Les crises catalysent l’opportunisme criminel, et s’agissant de la cybercriminalité, la crise de la Covid-19 n’a pas fait exception à la règle. Un tel phénomène bien que non inhérent au contexte actuel, mais se répandant depuis plusieurs années, n’a pas manqué de faire l’objet de nombreuses études. Jean-Nicolas Robin, avocat au barreau de Rennes et docteur en droit, a fait le choix lors d’une conférence à l’École de guerre économique de soulever la question du risque en entreprise, véritable fléau du XXIe siècle. Celui-ci se distingue foncièrement des autres types de cybercriminalité par l’utilisation d’outils techniques, représentant désormais la plus grosse criminalité du monde.

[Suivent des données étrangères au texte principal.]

Lemma processWorkflowQueue_Some fuel init final :
  processWorkflowQueue connections provider globalContext fuel init = Some final ->
  exists k, final = atRound k init
            /\ nodesToRun connections (currentNodes final) = [].
Proof. apply loop_Some. Qed.

(** With unique ids, a node the filter does not select is not written
    during the round. *)
Lemma unselected_untouched nodes n :
  List.NoDup (List.map id nodes) -> In n nodes ->
  ~ In n (nodesToRun connections nodes) ->
  ~ In (id n) (List.map id (nodesToRun connections nodes)).
Proof.
  intros Hnd Hin Hsel Hid. apply in_map_iff in Hid as (m & Hm & Hrun).
  assert (m = n) by (eapply NoDup_id_inj; eauto; apply nodesToRun_In in Hrun; tauto).
  subst. contradiction.
Qed.

Lemma round_unselected st n :
  List.NoDup (List.map id (currentNodes st)) -> In n (currentNodes st) ->
  ~ In n (nodesToRun connections (currentNodes st)) ->
  findNode (currentNodes (round st)) (id n) = Some n.
Proof.
  intros Hnd Hin Hsel.
  eapply findNode_settled; [apply round_settled|apply findNode_NoDup; assumption|].
  apply unselected_untouched; assumption.
Qed.

(** With unique ids, a node that is not Idle stays the record it is for
    the rest of the run: Completed and Error are final. *)
Lemma round_keeps_settled st i n :
  List.NoDup (List.map id (currentNodes st)) ->
  findNode (currentNodes st) i = Some n -> status n <> IDLE ->
  findNode (currentNodes (round st)) i = Some n.
Proof.
  intros Hnd Hf Hs. apply findNode_Some in Hf as [Hin <-].
  apply round_unselected; [assumption|assumption|].
  intros Hsel. apply nodesToRun_In in Hsel as [_ Hr]. apply isReady_idle in Hr. contradiction.
Qed.

Lemma atRound_keeps_settled init k i n :
  List.NoDup (List.map id init) ->
  findNode (currentNodes (atRound k init)) i = Some n -> status n <> IDLE ->
  forall j, k <= j -> findNode (currentNodes (atRound j init)) i = Some n.
Proof.
  intros Hnd Hf Hs j Hj. replace j with ((j - k) + k) by lia.
  induction (j - k) as [|d IH]; [exact Hf|].
  change (S d + k) with (S (d + k)). rewrite atRound_S.
  apply round_keeps_settled; [rewrite atRound_ids; assumption|exact IH|exact Hs].
Qed.

(** Every Idle Brainstorm node is dispatched by the first round that
    sees it, so none is Idle once a round has run. *)
Lemma round_no_idle_brainstorm st n :
  In n (currentNodes (round st)) -> type n = AI_BRAINSTORM -> status n = IDLE -> False.
Proof.
  intros Hin Hty Hidle.
  destruct (Forall2_in_r _ _ _ _ (round_settled connections provider globalContext st) Hin)
    as (n0 & Hn0 & Hs).
  pose proof (settled_idle _ _ _ Hs Hidle) as ->.
  destruct Hs as (_ & Ht & _).
  destruct Ht as [Ht|Ht]; [|congruence|congruence].
  apply in_map. apply nodesToRun_In. split; [assumption|].
  apply isReady_spec. auto.
Qed.

(** The blocking argument.  Take a set [B] of ids in which every id is fed
    by an edge whose source is again in [B], or is never Completed from
    round [k] on.  If at round [k] the nodes with an id in [B] are Idle
    and of kinds that need input, then no round from [k] on selects any
    of them and they remain the records they are. *)
Lemma blocked_ids_stay (B : string -> Prop) init k :
  (forall i, B i ->
     exists p, edge connections p i
               /\ (B p \/ forall j s, k <= j ->
                            findNode (currentNodes (atRound j init)) p = Some s ->
                            status s <> COMPLETED)) ->
  (forall d, In d (currentNodes (atRound k init)) -> B (id d) ->
             status d = IDLE /\ ~ needsNoInput (type d)) ->
  forall j, k <= j ->
    Forall2 (fun n n' => id n' = id n /\ (B (id n) -> n' = n))
            (currentNodes (atRound k init)) (currentNodes (atRound j init))
    /\ forall d, In d (currentNodes (atRound j init)) -> B (id d) ->
                 ~ In d (nodesToRun connections (currentNodes (atRound j init))).
Proof.
  intros Hfed Hstart.
  assert (Hnot : forall j, k <= j ->
            (forall d, In d (currentNodes (atRound j init)) -> B (id d) ->
                       status d = IDLE /\ ~ needsNoInput (type d)) ->
            forall d, In d (currentNodes (atRound j init)) -> B (id d) ->
                      ~ In d (nodesToRun connections (currentNodes (atRound j init)))).
  { intros j Hj Hinv d Hd HB Hsel.
    destruct (Hinv d Hd HB) as [_ Hkind].
    apply nodesToRun_In in Hsel as [_ Hready]. apply isReady_spec in Hready as [_ Hready].
    destruct Hready as [Hb|[_ Hall]]; [apply Hkind; right; right; exact Hb|].
    destruct (Hfed _ HB) as (p & (e & He & Hsrc & Htgt) & Hp).
    destruct (Hall e) as (s & Hs & Hcompleted); [apply incoming_In; auto|].
    rewrite Hsrc in Hs. destruct Hp as [Hp|Hp].
    - apply findNode_Some in Hs as [Hsin Hsid].
      destruct (Hinv s Hsin) as [Hidle _]; [rewrite Hsid; exact Hp|congruence].
    - exact (Hp j s Hj Hs Hcompleted). }
  assert (Hall : forall d, Forall2 (fun n n' => id n' = id n /\ (B (id n) -> n' = n))
                      (currentNodes (atRound k init)) (currentNodes (atRound (d + k) init))
                    /\ (forall n, In n (currentNodes (atRound (d + k) init)) -> B (id n) ->
                                  status n = IDLE /\ ~ needsNoInput (type n))).
  { induction d as [|d [IH Hinv]].
    - split; [|exact Hstart]. simpl.
      rewrite <- (map_id (currentNodes (atRound k init))) at 2.
      apply Forall2_map_self. auto.
    - change (S d + k) with (S (d + k)). rewrite atRound_S.
      assert (Hstep : Forall2 (fun n n' => id n' = id n /\ (B (id n) -> n' = n))
                        (currentNodes (atRound (d + k) init))
                        (currentNodes (round (atRound (d + k) init)))).
      { eapply Forall2_impl; [apply round_settled|].
        intros n n' (Hst & _ & Hu). split; [apply sameStatic_id, Hst|].
        intros HB. apply Hu. intros Hid.
        apply in_map_iff in Hid as (m & Hm & Hrun).
        apply (Hnot (d + k) ltac:(lia) Hinv m);
          [apply nodesToRun_In in Hrun; tauto|rewrite Hm; exact HB|exact Hrun]. }
      split.
      + eapply Forall2_compose; [|exact IH|exact Hstep].
        intros a b c [Hia Hab] [Hib Hbc]. split; [congruence|].
        intros HB. specialize (Hab HB). subst b. exact (Hbc HB).
      + intros n' Hn' HB.
        destruct (Forall2_in_r _ _ _ _ Hstep Hn') as (n & Hn & Heq).
        pose proof (Forall2_in_r _ _ _ _
                      (round_settled connections provider globalContext (atRound (d + k) init))
                      Hn') as (n0 & Hn0 & Hs0).
        assert (HB0 : B (id n0)) by (rewrite <- (settled_id _ _ _ Hs0); exact HB).
        destruct Hs0 as (_ & _ & Hu). rewrite Hu.
        * apply Hinv; assumption.
        * intros Hid. apply in_map_iff in Hid as (m & Hm & Hrun).
          apply (Hnot (d + k) ltac:(lia) Hinv m);
            [apply nodesToRun_In in Hrun; tauto|rewrite Hm; exact HB0|exact Hrun]. }
  intros j Hj. replace j with ((j - k) + k) by lia.
  destruct (Hall (j - k)) as [HF Hinv]. split; [exact HF|].
  apply Hnot; [lia|exact Hinv].
Qed.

Briser les idées reçues sur la cybercriminalité

De nombreuses idées reçues entourent les questions liées à la lutte contre la cybercriminalité. Existe-t-il réellement un vide juridique sur le sujet ? Selon Jean-Nicolas Robin, ce prétendu vide n’existe pas. Si les États n’arrivaient pas à répondre aux questions cyber pendant de nombreuses années, il existe aujourd’hui des outils permettant la mise en place d’une réponse efficace bien que difficile à mettre en œuvre. Autre idée reçue : le développement de la cybercriminalité serait trop rapide pour être véritablement appréhendé. C’est pourtant un constat évident : le droit se collant à la société, il se développe donc toujours avec un temps en retard. Finalement, on entend régulièrement qu’Internet serait un lieu de non-droit notamment sur ce qu’on appelle le “Darknet”, un réseau parallèle et anonyme souvent utilisé à des fins criminelles. Mais la justice a évolué et les juges d’instruction ont aujourd’hui la capacité de faire des requêtes afin de retrouver des personnes même dans les réseaux non indexés

Le droit est loin de négliger la délinquance en ligne. Au contraire, dès les années 1970, le législateur a su se saisir de la lutte contre la cybercriminalité et la législation française a évolué par paliers. La première loi à citer est la Loi informatique et libertés (la LIL) du 6 janvier 1978, qui réglemente la gestion des données personnelles, mais le champ de ses incriminations reste encore très restreint. La première loi à appréhender les fraudes informatiques en tant que telles est la loi Godfrain du 5 janvier 1988, référant aux articles 323-1 et suivants du Code pénal. La cybercriminalité étant un phénomène en perpétuelle évolution, le législateur a dû prendre conscience de ce phénomène pour s’adapter et envisager de nouvelles infractions ne  portant pas uniquement sur un système d’information. Il n'existe dès lors pas de corpus unifié sanctionnant tout acte cybercriminel mais tout un panel d'infractions diverses.  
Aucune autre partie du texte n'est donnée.